NOTE: Currently the cassandra-driver is only available for Python 2.7 on conda-forge, so the command to install it looks like the following:

conda install -c conda-forge cassandra-driver

When you use conda install to add a package during a session, the project is impacted temporarily, during the current session only. If you want the change to persist for future project sessions and deployments, be sure to add the package to the project’s anaconda-project.yml file. For more information, see Developing a project.

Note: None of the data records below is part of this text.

(* ===== verification/Notification.v ===== *)
(** * notification: sending, subscriptions and retries

    [services/notification]: the model, the channel adapters, both stores, the
    service, its handlers and the consumers of [cmd/server/consumer.go].  A
    payload is the list of its keys with the text of their JSON values: no code
    looks inside.  Bodies and messages are [None] when they cannot be decoded. *)

From S2P Require Import Prelude GoTime Kv GoMonad GoStrings.

Open Scope Z_scope.

(** ** Model *)

Definition ChannelDashboard : string := "dashboard".
Definition ChannelWhatsApp : string := "whatsapp".
Definition ChannelEmail : string := "email".
Definition ChannelSlack : string := "slack".
Definition ChannelDiscord : string := "discord".
Definition ChannelCRM : string := "crm_webhook".

Definition StatusSent : string := "sent".
Definition StatusFailed : string := "failed".
Definition StatusQueued : string := "queued".

Definition Payload : Type := list (string * string).

Record SendRequest := mkSend {
  sr_TenantID : string;
  sr_Channel : string;
  sr_Recipient : string;
  sr_Template : string;
  sr_Payload : Payload
}.

Record Notification := mkNote {
  no_ID : string;
  no_TenantID : string;
  no_Channel : string;
  no_Recipient : string;
  no_Template : string;
  no_Payload : Payload;
  no_Status : string;
  no_Error : string;
  no_CreatedAt : Z
}.

Record Subscription := mkSub {
  sb_ID : string;
  sb_TenantID : string;
  sb_EventTypes : list string;
  sb_Channels : list string;
  sb_Recipients : list string;
  sb_Template : string;
  sb_CreatedAt : Z
}.

Record Event := mkEvent { ev_TenantID : string; ev_Type : string; ev_Payload : Payload }.

Record RetryTask := mkRetry {
  rt_ID : string;
  rt_TenantID : string;
  rt_NotificationID : string;
  rt_Channel : string;
  rt_Recipient : string;
  rt_RunAfter : Z;
  rt_Attempts : Z;
  rt_LastError : string;
  rt_CreatedAt : Z
}.

Definition zero_note : Notification := mkNote "" "" "" "" "" [] "" "" time_zero.

(** ** Adapters *)

Record Message := mkMessage {
  ms_TenantID : string;
  ms_Channel : string;
  ms_Recipient : string;
  ms_Template : string;
  ms_Payload : Payload
}.

Definition ErrNoAdapter : string := "notification adapter not configured".

(** Every adapter, [Dashboard] to [Webhook], embeds this one. *)
Module Adapter.

Record Fake := mk { Sent : list Message; NextErr : error }.

Definition NewFake : Fake := mk [] None.

Definition Send (f : Fake) (m : Message) : Fake * error :=
  match NextErr f with
  | Some e => (mk (Sent f) None, Some e)
  | None => (mk (Sent f ++ [m]) None, None)
  end.

Definition Count (f : Fake) (channel : string) : Z :=
  Z.of_nat (length (List.filter (fun m => bool_decide (ms_Channel m = channel)) (Sent f))).

End Adapter.

(** ** Stores *)

Class NfStore (T : Type) := {
  RecordNotification : T -> Z -> string -> Notification -> T * (Notification * error);
  ListNotifications : T -> string -> string + list Notification;
  SaveSubscription : T -> Z -> string -> Subscription -> T * (Subscription * error);
  ListSubscriptions : T -> string -> string -> string + list Subscription;
  EnqueueRetry : T -> Z -> string -> RetryTask -> T * (RetryTask * error);
  ListRetries : T -> string -> string + list RetryTask
}.

Definition stamp_note (id : string) (now : Z) (n : Notification) : Notification :=
  mkNote (or_new (no_ID n) id) (no_TenantID n) (no_Channel n) (no_Recipient n) (no_Template n) (no_Payload n)
    (no_Status n) (no_Error n) (or_now (no_CreatedAt n) now).

Definition stamp_sub (id : string) (now : Z) (s : Subscription) : Subscription :=
  mkSub (or_new (sb_ID s) id) (sb_TenantID s) (sb_EventTypes s) (sb_Channels s) (sb_Recipients s)
    (sb_Template s) (or_now (sb_CreatedAt s) now).

Definition stamp_retry (id : string) (now : Z) (t : RetryTask) : RetryTask :=
  mkRetry (or_new (rt_ID t) id) (rt_TenantID t) (rt_NotificationID t) (rt_Channel t) (rt_Recipient t)
    (rt_RunAfter t) (rt_Attempts t) (rt_LastError t) (or_now (rt_CreatedAt t) now).

(** A subscription of the tenant to the event; an empty filter lets all pass. *)
Definition subscribed (tenantID eventType : string) (s : Subscription) : bool :=
  (is_empty tenantID || bool_decide (sb_TenantID s = tenantID)) &&
  (is_empty eventType || bool_decide (eventType ∈ sb_EventTypes s)).

Module FakeNf.

(** The slices hold pointers to copies that are never handed out. *)
Record t := mk {
  seq : nat;
  notifications : list Notification;
  subscriptions : list Subscription;
  retries : list RetryTask
}.

Definition NewFake : t := mk 0 [] [] [].

(** [fmt.Sprintf("%s-%06d", prefix, f.seq)]. *)
Definition nextID (n : nat) (prefix : string) : string := numbered prefix (S n).

Definition recordNotification (f : t) (now : Z) (uid : string) (n : Notification)
    : t * (Notification * error) :=
  let n' := stamp_note (nextID (seq f) "notification") now n in
  (mk (if is_empty (no_ID n) then S (seq f) else seq f) (notifications f ++ [n']) (subscriptions f) (retries f),
   (n', None)).

Definition listNotifications (f : t) (tenantID : string) : string + list Notification :=
  inr (List.filter (for_tenant no_TenantID tenantID) (notifications f)).

Definition saveSubscription (f : t) (now : Z) (uid : string) (s : Subscription)
    : t * (Subscription * error) :=
  let s' := stamp_sub (nextID (seq f) "subscription") now s in
  (mk (if is_empty (sb_ID s) then S (seq f) else seq f) (notifications f) (subscriptions f ++ [s']) (retries f),
   (s', None)).

Definition listSubscriptions (f : t) (tenantID eventType : string) : string + list Subscription :=
  inr (List.filter (subscribed tenantID eventType) (subscriptions f)).

Definition enqueueRetry (f : t) (now : Z) (uid : string) (x : RetryTask) : t * (RetryTask * error) :=
  let x' := stamp_retry (nextID (seq f) "retry") now x in
  (mk (if is_empty (rt_ID x) then S (seq f) else seq f) (notifications f) (subscriptions f) (retries f ++ [x']),
   (x', None)).

Definition listRetries (f : t) (tenantID : string) : string + list RetryTask :=
  inr (List.filter (for_tenant rt_TenantID tenantID) (retries f)).

End FakeNf.

Module PgNf.

Record t := mk { notifications : kv Notification; subscriptions : kv Subscription; retries : kv RetryTask }.

Definition empty : t := mk kv_empty kv_empty kv_empty.

(** The record is returned along with the error. *)
Definition recordNotification (p : t) (now : Z) (uid : string) (n : Notification)
    : t * (Notification * error) :=
  let n := stamp_note (new_id "notification" uid) now n in
  let '(c, e) := kv_set (notifications p) (no_ID n) n in
  (mk c (subscriptions p) (retries p), (n, e)).

Definition listNotifications (p : t) (tenantID : string) : string + list Notification :=
  match kv_list (notifications p) with
  | Err e => inl e
  | Ok items => inr (List.filter (for_tenant no_TenantID tenantID) items)
  end.

Definition saveSubscription (p : t) (now : Z) (uid : string) (s : Subscription)
    : t * (Subscription * error) :=
  let s := stamp_sub (new_id "subscription" uid) now s in
  let '(c, e) := kv_set (subscriptions p) (sb_ID s) s in
  (mk (notifications p) c (retries p), (s, e)).

Definition listSubscriptions (p : t) (tenantID eventType : string) : string + list Subscription :=
  match kv_list (subscriptions p) with
  | Err e => inl e
  | Ok items => inr (List.filter (subscribed tenantID eventType) items)
  end.

Definition enqueueRetry (p : t) (now : Z) (uid : string) (x : RetryTask) : t * (RetryTask * error) :=
  let x := stamp_retry (new_id "retry" uid) now x in
  let '(c, e) := kv_set (retries p) (rt_ID x) x in
  (mk (notifications p) (subscriptions p) c, (x, e)).

Definition listRetries (p : t) (tenantID : string) : string + list RetryTask :=
  match kv_list (retries p) with
  | Err e => inl e
  | Ok items => inr (List.filter (for_tenant rt_TenantID tenantID) items)
  end.

End PgNf.

#[export] Instance fake_nf_store : NfStore FakeNf.t := {
  RecordNotification := FakeNf.recordNotification; ListNotifications := FakeNf.listNotifications;
  SaveSubscription := FakeNf.saveSubscription; ListSubscriptions := FakeNf.listSubscriptions;
  EnqueueRetry := FakeNf.enqueueRetry; ListRetries := FakeNf.listRetries
}.

#[export] Instance pg_nf_store : NfStore PgNf.t := {
  RecordNotification := PgNf.recordNotification; ListNotifications := PgNf.listNotifications;
  SaveSubscription := PgNf.saveSubscription; ListSubscriptions := PgNf.listSubscriptions;
  EnqueueRetry := PgNf.enqueueRetry; ListRetries := PgNf.listRetries
}.

(** ** The service *)

(** [e_adapter] is the map from channels to adapters, which are named by the
    keys of the map of their states: two channels may share one.  [e_now] is the
    clock of the service, [e_clock] that of the stores. *)
Record NfEnv := mkNfEnv {
  e_adapter : string -> option string;
  e_now : nat -> Z;
  e_clock : nat -> Z;
  e_uuid : nat -> string
}.

Record Nf (T : Type) := mkNf {
  nf_store : T;
  nf_adapters : gmap string Adapter.Fake;
  nf_reads : nat;
  nf_ids : nat
}.
Arguments mkNf {T}.
Arguments nf_store {T} n.
Arguments nf_adapters {T} n.
Arguments nf_reads {T} n.
Arguments nf_ids {T} n.

Section Service.
Context {T : Type} `{!NfStore T} (env : NfEnv).

Abbreviation W := (Nf T).

(** A store method that may need an id and the time. *)
Definition st {A} (f : T -> Z -> string -> T * A) (w : W) : W * A :=
  let '(s, a) := f (nf_store w) (e_clock env (nf_reads w)) (e_uuid env (nf_ids w)) in
  (mkNf s (nf_adapters w) (S (nf_reads w)) (S (nf_ids w)), a).

Definition now (w : W) : W * Z :=
  (mkNf (nf_store w) (nf_adapters w) (S (nf_reads w)) (nf_ids w), e_now env (nf_reads w)).

Definition record (req : SendRequest) (status errMsg : string) (w : W) : W * (Notification * error) :=
  let '(w, at_) := now w in
  st (fun s n u => RecordNotification s n u
    (mkNote "" (sr_TenantID req) (sr_Channel req) (sr_Recipient req) (sr_Template req) (sr_Payload req)
       status errMsg at_)) w.

Definition enqueue_retry (n : Notification) (sendErr : string) (w : W) : W * error :=
  let '(w, t1) := now w in
  let '(w, t2) := now w in
  let '(w, (_, e)) := st (fun s c u => EnqueueRetry s c u
    (mkRetry "" (no_TenantID n) (no_ID n) (no_Channel n) (no_Recipient n) (t1 + 30 * second) 1 sendErr t2)) w in
  (w, e).

Definition message (req : SendRequest) : Message :=
  mkMessage (sr_TenantID req) (sr_Channel req) (sr_Recipient req) (sr_Template req) (sr_Payload req).

Definition adapter_send (id : string) (m : Message) (w : W) : W * error :=
  let '(f, e) := Adapter.Send (default Adapter.NewFake (nf_adapters w !! id)) m in
  (mkNf (nf_store w) (<[id := f]> (nf_adapters w)) (nf_reads w) (nf_ids w), e).

(** The notification and the error are both returned. *)
Definition Send (req : SendRequest) (w : W) : W * (Notification * error) :=
  if is_empty (sr_TenantID req) || is_empty (sr_Channel req) || is_empty (sr_Recipient req)
     || is_empty (sr_Template req)
  then (w, (zero_note, Some "tenant_id, channel, recipient and template are required"%string))
  else match e_adapter env (sr_Channel req) with
  | None =>
      let '(w, (n, _)) := record req StatusFailed ErrNoAdapter w in
      let '(w, _) := enqueue_retry n ErrNoAdapter w in
      (w, (n, Some ErrNoAdapter))
  | Some id =>
      let '(w, e) := adapter_send id (message req) w in
      match e with
      | Some e =>
          let '(w, (n, re)) := record req StatusFailed e w in
          match re with
          | Some re => (w, (zero_note, Some re))
          | None => let '(w, _) := enqueue_retry n e w in (w, (n, Some e))
          end
      | None => record req StatusSent "" w
      end
  end.

Definition zero_sub : Subscription := mkSub "" "" [] [] [] "" time_zero.

Definition with_template (s : Subscription) : Subscription :=
  mkSub (sb_ID s) (sb_TenantID s) (sb_EventTypes s) (sb_Channels s) (sb_Recipients s)
    (first_nonempty (sb_Template s) "handoff-alert") (sb_CreatedAt s).

Definition Subscribe (sub : Subscription) (w : W) : W * (Subscription * error) :=
  if is_empty (sb_TenantID sub) || bool_decide (sb_EventTypes sub = []) || bool_decide (sb_Channels sub = [])
     || bool_decide (sb_Recipients sub = [])
  then (w, (zero_sub, Some "tenant_id, event_types, channels and recipients are required"%string))
  else st (fun s n u => SaveSubscription s n u (with_template sub)) w.

(** What [FanOut] returns; [sub.Recipients[0]] panics on an empty slice. *)
Inductive fanned := Fanned (sent : list Notification) (e : error) | Panicked.

Definition recipient_at (recipients : list string) (i : nat) : option string :=
  match recipients with
  | [] => None
  | r :: _ => Some (default r (recipients !! i))
  end.

(** The inner loop: [channels] from index [i] on. *)
Fixpoint fan_channels (sub : Subscription) (payload : Payload) (i : nat) (channels : list string)
    (sent : list Notification) (w : W) : W * (fanned * bool) :=
  match channels with
  | [] => (w, (Fanned sent None, true))
  | channel :: channels' =>
      match recipient_at (sb_Recipients sub) i with
      | None => (w, (Panicked, false))
      | Some recipient =>
          let '(w, (n, e)) := Send (mkSend (sb_TenantID sub) channel recipient (sb_Template sub) payload) w in
          match e with
          | Some e => (w, (Fanned (sent ++ [n]) (Some e), false))
          | None => fan_channels sub payload (S i) channels' (sent ++ [n]) w
          end
      end
  end.

Fixpoint fan_subs (payload : Payload) (subs : list Subscription) (sent : list Notification) (w : W)
    : W * fanned :=
  match subs with
  | [] => (w, Fanned sent None)
  | sub :: subs' =>
      let '(w, (r, go)) := fan_channels sub payload 0 (sb_Channels sub) sent w in
      match r with
      | Fanned sent' _ => if go then fan_subs payload subs' sent' w else (w, r)
      | Panicked => (w, Panicked)
      end
  end.

Definition FanOut (event : Event) (w : W) : W * fanned :=
  match ListSubscriptions (nf_store w) (ev_TenantID event) (ev_Type event) with
  | inl e => (w, Fanned [] (Some e))
  | inr subs => fan_subs (ev_Payload event) subs [] w
  end.

(** ** Handlers and consumers *)

Definition handleSend (req : option SendRequest) (w : W) : W * (Z * (string + Notification)) :=
  match req with
  | None => (w, (400, inl "invalid json"%string))
  | Some req => let '(w, (n, _)) := Send req w in (w, (202, inr n))
  end.

Definition handleSubscribe (req : option Subscription) (w : W) : W * (Z * (string + Subscription)) :=
  match req with
  | None => (w, (400, inl "invalid json"%string))
  | Some req =>
      let '(w, (s, e)) := Subscribe req w in
      (w, match e with Some e => (400, inl e) | None => (201, inr s) end)
  end.

Record leadEvent := mkLeadEvent {
  lv_LeadID : string;
  lv_TenantID : string;
  lv_CampaignID : string;
  lv_Recipient : string;
  lv_AgentEmail : string;
  lv_Reason : string
}.

(** The consumers; an error means that the message is delivered again. *)
Definition onLeadHot (msg : option leadEvent) (w : W) : W * error :=
  match msg with
  | None => (w, None)
  | Some ev =>
      if is_empty (lv_TenantID ev) || is_empty (lv_Recipient ev) then (w, None)
      else let '(w, (_, e)) := Send (mkSend (lv_TenantID ev) ChannelDashboard (lv_Recipient ev) "lead_hot_detected"
                                      [("lead_id", quote (lv_LeadID ev)); ("campaign_id", quote (lv_CampaignID ev))]%string) w in
           (w, e)
  end.

Definition onHandoffRequested (msg : option leadEvent) (w : W) : W * error :=
  match msg with
  | None => (w, None)
  | Some ev =>
      let recipient := first_nonempty (lv_AgentEmail ev) (lv_Recipient ev) in
      if is_empty (lv_TenantID ev) || is_empty recipient then (w, None)
      else let '(w, (_, e)) := Send (mkSend (lv_TenantID ev) ChannelDashboard recipient "handoff_requested"
                                      [("lead_id", quote (lv_LeadID ev)); ("reason", quote (lv_Reason ev))]%string) w in
           (w, e)
  end.
End Service.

After you’ve installed the correct driver, you can then use code such as this to access the cluster from within a notebook session:

from cassandra.auth import PlainTextAuthProvider
from cassandra.cluster import Cluster

import json

"""
Get credentials from Kubernetes. The credentials were set up as a dictionary. For example:
{
    "username": "USERNAME",
    "password": "PASSWORD"
}
"""
credentials = None
with open('/var/run/secrets/user_credentials/cassandra_credentials') as f:
    credentials = json.load(f)

# Verify the credentials were pulled correctly
if credentials:
    # Setup authentication mechanism
    auth_provider = PlainTextAuthProvider(
        username=credentials.get('username'),
        password=credentials.get('password')
    )

    # Pass parameters to the cluster
    cluster = Cluster(
        auth_provider=auth_provider,
        contact_points=['support-cassandra.dev.anaconda.com']
    )

    # Connect to cluster and set the keyspace
    session = cluster.connect()
    session.set_keyspace('quote')

    # Run query in keyspace and print out the results
    rows = session.execute('SELECT * FROM historical_prices')
    for row in rows:
        print(row)

    # Disconnect from the cluster
    cluster.shutdown()

See Storing secrets for information about adding credentials to the platform, to make them available in your projects. Any secrets you add will be available across all sessions and deployments associated with your user account.